(Collected data entries)
::::::
(** With the kill switch on and no local network: Alice reaches the web only
    through a tunnel, Bob the allowlisted printer. *)
Lemma exit_node_implements_policy_witness :
  (exists s', refresh_node peers false true node = (Ok tt, s') /\
     verdict (fun _ _ => Some true) (t_forward (en_iptables s')) (to_web alice "nordtun") = Some true) /\
  (exists s', refresh_node peers false true node = (Ok tt, s') /\
     verdict (fun _ _ => Some true) (t_forward (en_iptables s')) (to_web alice "eth0") = Some false) /\
  (exists s', refresh_node peers false true node = (Ok tt, s') /\
     verdict (fun _ _ => Some true) (t_forward (en_iptables s')) (to_printer bob) = Some true).
Proof.
  split; [|split].
  - destruct (exit_node_implements_policy start node peers false true (fun _ _ => Some true)
      (to_web alice "nordtun") node_serves peers_ok eq_refl eq_refl) as (s' & E & Hv).
    exists s'. split; [exact E|]. etrans; [exact Hv|]. vm_compute. reflexivity.
  - destruct (exit_node_implements_policy start node peers false true (fun _ _ => Some true)
      (to_web alice "eth0") node_serves peers_ok eq_refl eq_refl) as (s' & E & Hv).
    exists s'. split; [exact E|]. etrans; [exact Hv|]. vm_compute. reflexivity.
  - destruct (exit_node_implements_policy start node peers false true (fun _ _ => Some true)
      (to_printer bob) node_serves peers_ok eq_refl eq_refl) as (s' & E & Hv).
    exists s'. split; [exact E|]. etrans; [exact Hv|]. vm_compute. reflexivity.
Defined.

Lemma exit_node_admits_replies_only_witness :
  exists s', refresh_node peers true false node = (Ok tt, s') /\
    verdict (fun _ _ => Some true) (t_forward (en_iptables s')) (from_web false) = Some false.
Proof.
  exact (exit_node_admits_replies_only start node peers true false (fun _ _ => Some true)
    (from_web false) node_serves peers_ok eq_refl eq_refl eq_refl eq_refl).
Defined.

Lemma exit_node_disable_restores_tables_witness :
  exists s', (forM_ [OpEnable; OpResetPeers peers false true; OpSetAllowlist empty_allowlist false;
                     OpResetFirewall true false] node_op ;; Disable)
      (NewServer ["eth0"] start printers false : Server Tables bool) = (Ok tt, s') /\
    en_iptables s' = start /\ en_enabled s' = false.
Proof.
  apply (exit_node_disable_restores_tables (view := fun t => t) (norm := norm) ["eth0"] start printers false);
    [apply start_wf|done|apply names_plain|apply printers_ok|].
  rewrite !Forall_cons. repeat split; try exact peers_ok; try done;
    intros p Hp; vm_compute in Hp; by apply elem_of_nil in Hp.
Defined.

(** Only the first of the three rules was inserted: enabling again leaves it. *)
Lemma enable_filtering_all_or_nothing_witness :
  exists k', enableFiltering (start <| t_forward := [Own from_mesh_drop] |>) = (Ok tt, k') /\
    k' = start <| t_forward := [Own from_mesh_drop] |>.
Proof.
  destruct (enable_filtering_all_or_nothing (view := fun t => t) (norm := norm)
    (start <| t_forward := [Own from_mesh_drop] |>)) as (k' & E & Hsame & _).
  - split; [|split]; repeat constructor; by repeat split.
  - exists k'. split; [exact E|]. apply Hsame. vm_compute. reflexivity.
Defined.

(** An interface whose name contains [-A] ends the resets: the deletion of
    its kill switch rule rewrites the name too ([strings.Replace(rule, "-A",
    "-D", -1)]), so the next reset fails, the old rules stay and permissions are
    no longer applied. *)
Theorem interface_name_blocks_resets :
  exists t e, resetPeersTraffic [] ["LAN-A"] true start = (Ok tt, t) /\
    (resetPeersTraffic (traffic_peers peers true) ["LAN-A"] false t).1 = Err e /\
    Own (physical_block "LAN-A") ∈ t_forward (resetPeersTraffic (traffic_peers peers true) ["LAN-A"] false t).2.
Proof.
  eexists _, _. split; [vm_compute; reflexivity|]. split; [vm_compute; reflexivity|].
  apply (bool_decide_unpack _). vm_compute. exact I.
Qed.
End Runs.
::::::
When a line in the data holds the word "split", show that line.

  split; [|split].
    exists s'. split; [exact E|]. etrans; [exact Hv|]. vm_compute. reflexivity.
    exists s'. split; [exact E|]. etrans; [exact Hv|]. vm_compute. reflexivity.
    exists s'. split; [exact E|]. etrans; [exact Hv|]. vm_compute. reflexivity.
  rewrite !Forall_cons. repeat split; try exact peers_ok; try done;
  - split; [|split]; repeat constructor; by repeat split.
  - exists k'. split; [exact E|]. apply Hsame. vm_compute. reflexivity.
  eexists _, _. split; [vm_compute; reflexivity|]. split; [vm_compute; reflexivity|].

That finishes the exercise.